In order to inform efforts to promote Fruit and Vegetable (F&V) consumption, and to do so equitably, a better understanding is needed of the determinants of their consumption, and particularly the determinants within socioeconomically disadvantaged groups, whose fruit and vegetable intake is particularly low.

Cooking skills and inadequate F&V intake

Cooking skills have been a focus of several small-scale nutrition interventions, typically in combination with other strategies, and one of the aims of the Australian National Nutrition Strategy is to “educate and skill our population to choose a healthy diet”. This strategy has been based on a rationale that a decline in cooking skills is one reason for the inadequate consumption of F&V. However, despite contemporary social trends that affect how food is prepared and consumed and concerns about deskilling, population nutrition monitoring typically focuses on food intake. Such monitoring does not typically focus on the skills that might affect food choice, with the most recent population-based study of this kind occurring in the early 1990s in the United Kingdom. Thus, there is very little evidence as to how skilled, or confident, the population of Australia, or other developed nations, actually are to cook foods that constitute healthy diet. There is also very little evidence on whether these skills truly are declining, which could be of concern in population health nutrition. Furthermore, evidence that cooking skills are linked with choosing to consume a healthier diet is limited to a few isolated studies, often focused on highly specific groups of the population, such as adolescents, or young adults.

Lack of confidence to cook vegetables…

A recently published cross-sectional study of the main food preparers of 426 households in Brisbane, Australia, found that lack of confidence to cook vegetables – and to do so using a variety of techniques – were both associated with less household purchasing of vegetables. Of the two measures, the one with strongest association with household vegetable purchase was the one that reflected how confident participants were (from ‘not at all confident’ to ‘very confident’) to prepare 21 different vegetables. Possibly, the degree to which people are confident to prepare specific foods has more relevance to their behavior than their general confidence in kitchen.
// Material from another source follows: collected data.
(** * The WhatsApp gateway of [wha_api/index.js]

    A shallow embedding of the Socket.IO request handlers ([send_message],
    [send_pdf], [check_status]) and of the Baileys event handlers
    ([connection.update], [messages.upsert]) of [src/wha_api/index.js],
    followed by the properties the specification states about them.

    Conventions of the embedding:
    - JavaScript data is a [value]; objects are association lists in
      insertion order (the first binding of a name is the live one), because
      [Object.keys(...)[0]] depends on that order;
    - numbers are the integers ([Z]) and the two infinities: status codes
      and timestamps are the only numbers the handlers compute with, and the
      one product the code takes is rounded as a double;
    - a handler is a computation in [M]: the list of the effects it performs,
      in program order, and how it ends (normally or with a thrown value);
      [console.log] and [console.error] are not recorded, they neither throw
      nor feed any later decision. *)

From Stdlib Require Import String Ascii List ZArith NArith Bool Lia.
Import ListNotations.
Local Open Scope string_scope.
Local Set Warnings "-register-all".

(** ** JavaScript values *)

Inductive value : Type :=
| VUndefined
| VNull
| VBool (b : bool)
| VNum (n : Z)
| VStr (s : string)
| VObj (fields : list (string * value))
| VInfinity (negative : bool).

(** [ToBoolean]: what [if (v)], [!v], [a || b] and [a ? b : c] test. *)
Definition truthy (v : value) : bool :=
  match v with
  | VUndefined | VNull => false
  | VBool b => b
  | VNum n => negb (n =? 0)%Z
  | VStr s => negb (s =? EmptyString)
  | VObj _ => true
  | VInfinity _ => true
  end.

(** [a || b] *)
Definition js_or (a b : value) : value := if truthy a then a else b.

Definition nullish (v : value) : bool :=
  match v with
  | VUndefined | VNull => true
  | _ => false
  end.

Fixpoint lookup (k : string) (fs : list (string * value)) : value :=
  match fs with
  | [] => VUndefined
  | (k', v) :: fs' => if k' =? k then v else lookup k fs'
  end.

(** [v?.k]: [undefined] on a nullish base; on a primitive the names the
    handlers read ([number], [message], [key], [error], ...) are not
    properties of the wrapper prototypes, so the read gives [undefined]. *)
Definition opt_get (v : value) (k : string) : value :=
  match v with
  | VObj fs => lookup k fs
  | _ => VUndefined
  end.

(** [v === 'lit'] and [v !== n] against a string or number literal. *)
Definition strict_eq_str (v : value) (lit : string) : bool :=
  match v with
  | VStr s => s =? lit
  | _ => false
  end.

Definition strict_eq_num (v : value) (n : Z) : bool :=
  match v with
  | VNum m => (m =? n)%Z
  | _ => false
  end.

(** ** Strings *)

Definition is_digit (c : ascii) : bool :=
  let n := nat_of_ascii c in (48 <=? n)%nat && (n <=? 57)%nat.

(** [s.replace(/[^\d]/g, '')]: every character that is not a decimal digit
    is dropped.  Strings are UTF-8 here; every byte of a multi-byte
    character is above 127, so dropping bytes drops whole characters. *)
Fixpoint strip_non_digits (s : string) : string :=
  match s with
  | EmptyString => EmptyString
  | String c s' =>
      if is_digit c then String c (strip_non_digits s') else strip_non_digits s'
  end.

(** [s.split('@')[0]]: the part of [s] before its first ['@']. *)
Fixpoint before_at (s : string) : string :=
  match s with
  | EmptyString => EmptyString
  | String c s' => if (c =? "@")%char then EmptyString else String c (before_at s')
  end.

(** The number a string of decimal digits denotes, after [acc]. *)
Fixpoint decimal_value (acc : N) (s : string) : option N :=
  match s with
  | EmptyString => Some acc
  | String c s' =>
      if is_digit c
      then decimal_value (acc * 10 + N.of_nat (nat_of_ascii c - 48)) s'
      else None
  end.

(** A property name that is an array index: the canonical numeral (no
    leading zero) of an integer from 0 to 2^32 - 2.  [Object.keys] lists
    these names first, in ascending order. *)
Definition array_index (k : string) : option N :=
  match k with
  | EmptyString => None
  | String c rest =>
      if (c =? "0")%char && negb (rest =? EmptyString) then None
      else match decimal_value 0 k with
           | Some n => if (n <=? 4294967294)%N then Some n else None
           | None => None
           end
  end.

(** ** Numbers *)

(** The result of a numeric operation. *)
Inductive number : Type :=
| NaN
| Finite (n : Z)
| Infinite (negative : bool).

(** The double nearest to an integer, ties to the even significand: exact
    below 2^53 in magnitude, a multiple of a power of two with a 53-bit
    significand above, and infinite when the rounded magnitude reaches
    2^1024.  It is the value of a numeral and of a product. *)
Definition double_of (p : Z) : number :=
  let m := Z.abs p in
  if (m <? 2 ^ 53)%Z then Finite p else
  let unit := (2 ^ (Z.log2 m - 52))%Z in
  let q := (m / unit)%Z in
  let r := (m mod unit)%Z in
  let half := (unit / 2)%Z in
  let q' := if ((half <? r) || ((r =? half) && Z.odd q))%Z then (q + 1)%Z else q in
  if (2 ^ 1024 <=? q' * unit)%Z then Infinite (p <? 0)%Z
  else Finite (Z.sgn p * (q' * unit))%Z.

(** [x * 1000] *)
Definition times_1000 (x : number) : number :=
  match x with
  | NaN => NaN
  | Finite n => double_of (n * 1000)
  | Infinite negative => Infinite negative
  end.

(** ** Effects and the handler monad *)

(** [socket.id] of a Socket.IO client. *)
Definition client := string.

Inductive effect : Type :=
| Callback (to : client) (reply : value)        (* callback(reply) of that client's request *)
| EmitTo (to : client) (ev : string)            (* socket.emit(ev) *)
| Broadcast (ev : string) (payload : value)     (* io.emit(ev, payload) *)
| SendMessage (sock : nat) (jid : string) (content : value)
                                                (* globalSocket.sendMessage(jid, content) *)
| ConnectToWhatsApp.                            (* connectToWhatsApp() *)

(** A computation performs effects and then returns or throws. *)
Definition M (A : Type) : Type := (list effect * (A + value))%type.

Definition ret {A} (a : A) : M A := ([], inl a).
Definition throw {A} (e : value) : M A := ([], inr e).
Definition perform (e : effect) : M unit := ([e], inl tt).

Definition bind {A B} (m : M A) (k : A -> M B) : M B :=
  match m with
  | (t, inl a) => let (t', r) := k a in ((t ++ t')%list, r)
  | (t, inr e) => (t, inr e)
  end.

(** [try { body } catch (error) { handler }] *)
Definition try_catch {A} (body : M A) (handler : value -> M A) : M A :=
  match body with
  | (t, inl a) => (t, inl a)
  | (t, inr e) => let (t', r) := handler e in ((t ++ t')%list, r)
  end.

Notation "x <- m ;; k" := (bind m (fun x => k))
  (at level 61, m at next level, right associativity).
Notation "m ;;; k" := (bind m (fun _ => k))
  (at level 61, right associativity).

Definition trace {A} (m : M A) : list effect := fst m.
Definition outcome {A} (m : M A) : A + value := snd m.

(** The [TypeError] the runtime raises; the texts are V8's. *)
Definition type_error (msg : string) : value :=
  VObj [("name", VStr "TypeError"); ("message", VStr msg)].

(** [new Error(msg)] *)
Definition new_error (msg : string) : value :=
  VObj [("name", VStr "Error"); ("message", VStr msg)].

(** How V8 names a nullish value in its messages. *)
Definition nullish_name (v : value) : string :=
  match v with
  | VNull => "null"
  | _ => "undefined"
  end.

Definition cannot_read (v : value) (k : string) : value :=
  type_error ("Cannot read properties of " ++ nullish_name v ++ " (reading '" ++ k ++ "')").

(** [v.k]: a [TypeError] on [undefined] and [null]. *)
Definition get_prop (v : value) (k : string) : M value :=
  if nullish v then throw (cannot_read v k) else ret (opt_get v k).

(** [const { k, ... } = v], with [source] the text of the right-hand side:
    a [TypeError] on [undefined] and [null], which names the first
    property. *)
Definition destructure (source : string) (v : value) (k : string) : M value :=
  if nullish v
  then throw (type_error ("Cannot destructure property '" ++ k ++ "' of '" ++ source
                          ++ "' as it is " ++ nullish_name v ++ "."))
  else ret (opt_get v k).

(** [number.replace(/[^\d]/g, '')]: only strings have [replace]. *)
Definition replace_non_digits (number : value) : M string :=
  match number with
  | VStr s => ret (strip_non_digits s)
  | VUndefined | VNull => throw (cannot_read number "replace")
  | _ => throw (type_error "number.replace is not a function")
  end.

(** ** The Socket.IO request handlers *)

(** How the promise returned by [globalSocket.sendMessage] behaves, in
    milliseconds after the call. *)
Inductive settlement : Type :=
| Fulfils (at_ms : N)
| Rejects (at_ms : N) (reason : value)
| Pending.                       (* it never settles *)

(** The delay of the [setTimeout] that [Promise.race] is armed with. *)
Definition send_deadline : N := 25000.

(** [await Promise.race([operation, new Promise((_, reject) =>
    setTimeout(() => reject(new Error(timeout_msg)), 25000))])]:
    whichever settles first decides; when both are due in the same
    millisecond the event loop decides, which [timer_first] records. *)
Definition await_race (net : settlement) (timer_first : bool) (timeout_msg : string)
  : M unit :=
  let beats_timer t :=
    ((t <? send_deadline) || ((t =? send_deadline) && negb timer_first))%N in
  match net with
  | Fulfils t => if beats_timer t then ret tt else throw (new_error timeout_msg)
  | Rejects t reason => if beats_timer t then throw reason else throw (new_error timeout_msg)
  | Pending => throw (new_error timeout_msg)
  end.

Definition reply_ok (msg : string) : value :=
  VObj [("success", VBool true); ("message", VStr msg)].

Definition reply_error (err : value) : value :=
  VObj [("success", VBool false); ("error", err)].

(** [callback({ success: false, error: error.message || fallback })] *)
Definition answer_error (socket : client) (error : value) (fallback : string) : M unit :=
  msg <- get_prop error "message" ;;
  perform (Callback socket (reply_error (js_or msg (VStr fallback)))).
Confidence to cook vegetables (measured such that 21 is the lowest possible score and 126 the highest) was high on average (median 117) but varied across the full range of possible scores. This indicated that on the whole, most people who cook for their household are quite confident to cook vegetables, but importantly, that there are ‘household chefs’ with very little confidence to cook vegetables. In the study, lacking confidence to cook was most common among household chefs who were male, of low education, unwilling to disclose their income, not living with other adults, and not living with minors. Interestingly, these groups overlap to some degree with some of the population groups the scientific literature often show as having comparatively low F&V intake: men, low socio-economic status, and those living alone.

… a reason for inadequate consumption

While the study is by no means definitive, findings from this study and the literature in general are consistent with the notion that a lack of confidence to cook might form part of the reason for inadequate vegetable consumption, particularly among low socioeconomic groups. The findings also lend some credence to the possibility that increasing vegetable intake might require improving confidence to cook them, particularly among some of the groups who most could benefit from intervention.

Promoting skills and confidence to cook F&V

Major nutrition promotion efforts, such as Go for 2&5® in Australia, or the United States National Fruit and Vegetable Program, aim to promote F&L intake by targeting awareness. While such campaigns are sorely needed, and even make available tasty recipes high in vegetables, knowledge alone is not enough. It may well turn out that such efforts prove more effective in increasing F&L intake of those who already possess the relevant skills or confidence to cook vegetables, than those who do not. Efforts targeting skills and confidence to cook vegetables and other nutritious foods may also be needed in order for such campaigns to succeed, and to succeed equitably.